> [What the exercise asks]
Below are the records; give again exactly the line with "(** One request", the line with "for any amount type: the", and each line that lies between them, and nothing besides.

> [Stored items]

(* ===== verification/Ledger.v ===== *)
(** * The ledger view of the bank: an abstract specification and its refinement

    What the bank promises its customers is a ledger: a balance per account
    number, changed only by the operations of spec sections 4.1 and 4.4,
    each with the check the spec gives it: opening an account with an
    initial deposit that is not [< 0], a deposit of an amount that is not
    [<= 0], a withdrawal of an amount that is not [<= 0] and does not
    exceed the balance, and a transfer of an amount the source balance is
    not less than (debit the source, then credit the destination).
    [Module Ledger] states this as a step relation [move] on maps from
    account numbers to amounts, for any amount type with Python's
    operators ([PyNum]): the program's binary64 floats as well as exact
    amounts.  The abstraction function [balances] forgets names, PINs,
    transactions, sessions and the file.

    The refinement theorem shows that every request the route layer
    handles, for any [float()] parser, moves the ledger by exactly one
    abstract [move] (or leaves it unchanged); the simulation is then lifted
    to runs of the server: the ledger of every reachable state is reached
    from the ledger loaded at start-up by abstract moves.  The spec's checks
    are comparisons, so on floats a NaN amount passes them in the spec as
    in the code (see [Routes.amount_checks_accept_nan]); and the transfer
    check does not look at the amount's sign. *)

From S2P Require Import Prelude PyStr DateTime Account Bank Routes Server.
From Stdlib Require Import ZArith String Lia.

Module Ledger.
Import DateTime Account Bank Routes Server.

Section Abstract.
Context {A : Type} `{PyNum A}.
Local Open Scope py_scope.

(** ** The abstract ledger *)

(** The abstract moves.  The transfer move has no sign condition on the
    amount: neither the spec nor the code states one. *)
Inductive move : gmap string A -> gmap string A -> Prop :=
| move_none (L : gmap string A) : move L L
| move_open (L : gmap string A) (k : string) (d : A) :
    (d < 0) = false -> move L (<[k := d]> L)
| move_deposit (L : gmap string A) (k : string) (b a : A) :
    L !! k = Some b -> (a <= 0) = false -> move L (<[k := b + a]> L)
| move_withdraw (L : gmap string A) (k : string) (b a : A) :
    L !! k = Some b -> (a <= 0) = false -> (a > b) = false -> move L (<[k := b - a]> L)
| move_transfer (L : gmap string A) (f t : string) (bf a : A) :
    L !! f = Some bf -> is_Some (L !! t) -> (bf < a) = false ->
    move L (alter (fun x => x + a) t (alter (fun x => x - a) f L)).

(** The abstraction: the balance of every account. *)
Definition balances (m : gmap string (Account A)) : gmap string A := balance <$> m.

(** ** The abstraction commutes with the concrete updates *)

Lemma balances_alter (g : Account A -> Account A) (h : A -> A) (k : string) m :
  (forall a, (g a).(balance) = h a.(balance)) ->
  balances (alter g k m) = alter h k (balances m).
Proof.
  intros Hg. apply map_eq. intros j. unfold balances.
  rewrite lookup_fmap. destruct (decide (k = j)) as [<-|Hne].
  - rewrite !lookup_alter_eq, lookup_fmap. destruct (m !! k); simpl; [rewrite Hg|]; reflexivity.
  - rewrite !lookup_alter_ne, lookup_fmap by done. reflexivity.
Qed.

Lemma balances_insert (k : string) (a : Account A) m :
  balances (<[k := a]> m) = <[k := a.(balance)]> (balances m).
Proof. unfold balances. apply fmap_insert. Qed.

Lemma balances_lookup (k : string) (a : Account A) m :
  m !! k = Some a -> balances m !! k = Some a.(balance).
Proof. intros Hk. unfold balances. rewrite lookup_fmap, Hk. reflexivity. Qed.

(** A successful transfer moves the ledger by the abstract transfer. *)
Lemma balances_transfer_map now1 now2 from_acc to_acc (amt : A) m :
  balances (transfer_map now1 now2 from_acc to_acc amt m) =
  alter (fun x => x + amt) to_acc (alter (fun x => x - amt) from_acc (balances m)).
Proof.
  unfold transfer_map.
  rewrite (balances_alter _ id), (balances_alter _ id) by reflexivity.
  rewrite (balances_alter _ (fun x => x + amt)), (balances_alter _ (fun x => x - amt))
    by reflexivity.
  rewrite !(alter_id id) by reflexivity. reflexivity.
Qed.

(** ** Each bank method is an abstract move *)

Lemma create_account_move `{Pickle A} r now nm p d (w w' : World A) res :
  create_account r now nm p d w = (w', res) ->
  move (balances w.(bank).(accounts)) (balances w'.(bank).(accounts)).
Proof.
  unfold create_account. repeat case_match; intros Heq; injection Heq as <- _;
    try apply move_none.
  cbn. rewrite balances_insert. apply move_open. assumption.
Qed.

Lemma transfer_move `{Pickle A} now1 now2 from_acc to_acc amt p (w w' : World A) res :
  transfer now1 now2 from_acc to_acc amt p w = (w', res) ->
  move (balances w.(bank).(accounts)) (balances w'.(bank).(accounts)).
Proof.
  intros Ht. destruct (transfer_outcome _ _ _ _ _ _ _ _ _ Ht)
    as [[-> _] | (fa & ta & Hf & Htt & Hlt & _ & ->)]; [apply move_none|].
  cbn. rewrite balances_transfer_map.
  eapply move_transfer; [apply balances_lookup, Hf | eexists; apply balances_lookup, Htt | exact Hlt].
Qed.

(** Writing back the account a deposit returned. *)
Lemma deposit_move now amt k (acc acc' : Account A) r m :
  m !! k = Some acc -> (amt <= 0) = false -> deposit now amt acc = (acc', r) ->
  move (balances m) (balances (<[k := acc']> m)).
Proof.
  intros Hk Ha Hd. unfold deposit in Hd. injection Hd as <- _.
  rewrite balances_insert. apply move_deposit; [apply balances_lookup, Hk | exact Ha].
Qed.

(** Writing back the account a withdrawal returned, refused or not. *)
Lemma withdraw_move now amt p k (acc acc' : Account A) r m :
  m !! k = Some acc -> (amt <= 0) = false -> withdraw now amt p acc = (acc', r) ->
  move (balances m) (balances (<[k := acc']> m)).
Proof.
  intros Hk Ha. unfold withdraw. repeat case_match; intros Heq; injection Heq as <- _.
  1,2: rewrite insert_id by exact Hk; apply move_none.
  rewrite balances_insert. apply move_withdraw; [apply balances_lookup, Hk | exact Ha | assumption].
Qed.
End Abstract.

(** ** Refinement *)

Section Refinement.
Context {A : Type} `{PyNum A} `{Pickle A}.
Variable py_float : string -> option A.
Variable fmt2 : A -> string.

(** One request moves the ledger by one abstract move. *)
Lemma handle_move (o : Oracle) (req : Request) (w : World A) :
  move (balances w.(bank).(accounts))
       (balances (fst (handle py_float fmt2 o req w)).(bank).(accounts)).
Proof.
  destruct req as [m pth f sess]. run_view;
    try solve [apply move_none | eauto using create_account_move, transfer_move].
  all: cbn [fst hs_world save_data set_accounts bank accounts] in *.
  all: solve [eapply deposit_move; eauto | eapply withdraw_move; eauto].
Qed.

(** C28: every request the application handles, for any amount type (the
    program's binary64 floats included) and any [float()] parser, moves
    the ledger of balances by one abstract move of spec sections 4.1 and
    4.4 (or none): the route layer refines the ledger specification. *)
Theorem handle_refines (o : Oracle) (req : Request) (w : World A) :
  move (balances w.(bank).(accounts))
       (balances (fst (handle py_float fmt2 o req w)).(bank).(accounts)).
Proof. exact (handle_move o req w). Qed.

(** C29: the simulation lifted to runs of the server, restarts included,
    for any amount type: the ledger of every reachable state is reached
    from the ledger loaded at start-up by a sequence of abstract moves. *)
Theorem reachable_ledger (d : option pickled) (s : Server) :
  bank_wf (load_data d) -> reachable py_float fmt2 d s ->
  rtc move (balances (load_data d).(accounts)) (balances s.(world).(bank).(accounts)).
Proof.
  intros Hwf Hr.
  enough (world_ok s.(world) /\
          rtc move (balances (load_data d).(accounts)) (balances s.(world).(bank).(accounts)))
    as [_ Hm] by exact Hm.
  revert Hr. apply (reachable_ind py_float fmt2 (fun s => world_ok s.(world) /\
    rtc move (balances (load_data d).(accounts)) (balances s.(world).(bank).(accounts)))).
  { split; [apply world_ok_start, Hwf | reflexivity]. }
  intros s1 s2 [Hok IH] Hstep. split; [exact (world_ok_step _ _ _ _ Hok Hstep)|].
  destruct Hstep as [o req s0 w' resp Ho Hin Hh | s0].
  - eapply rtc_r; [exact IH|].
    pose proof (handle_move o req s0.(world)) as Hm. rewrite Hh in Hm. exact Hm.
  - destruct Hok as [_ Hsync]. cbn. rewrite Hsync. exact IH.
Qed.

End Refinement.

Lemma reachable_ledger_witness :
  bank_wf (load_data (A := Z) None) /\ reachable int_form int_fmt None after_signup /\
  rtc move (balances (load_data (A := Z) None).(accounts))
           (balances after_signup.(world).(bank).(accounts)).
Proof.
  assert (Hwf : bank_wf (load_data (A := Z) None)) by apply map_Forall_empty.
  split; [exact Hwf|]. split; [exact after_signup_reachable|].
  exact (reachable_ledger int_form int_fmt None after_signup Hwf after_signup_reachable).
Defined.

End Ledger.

> [Output]
(** One request moves the ledger by one abstract move. *)
Lemma handle_move (o : Oracle) (req : Request) (w : World A) :
  move (balances w.(bank).(accounts))
       (balances (fst (handle py_float fmt2 o req w)).(bank).(accounts)).
Proof.
  destruct req as [m pth f sess]. run_view;
    try solve [apply move_none | eauto using create_account_move, transfer_move].
  all: cbn [fst hs_world save_data set_accounts bank accounts] in *.
  all: solve [eapply deposit_move; eauto | eapply withdraw_move; eauto].
Qed.

(** C28: every request the application handles, for any amount type (the
    program's binary64 floats included) and any [float()] parser, moves
    the ledger of balances by one abstract move of spec sections 4.1 and
    4.4 (or none): the route layer refines the ledger specification. *)
Theorem handle_refines (o : Oracle) (req : Request) (w : World A) :
  move (balances w.(bank).(accounts))
       (balances (fst (handle py_float fmt2 o req w)).(bank).(accounts)).
Proof. exact (handle_move o req w). Qed.

(** C29: the simulation lifted to runs of the server, restarts included,
    for any amount type: the ledger of every reachable state is reached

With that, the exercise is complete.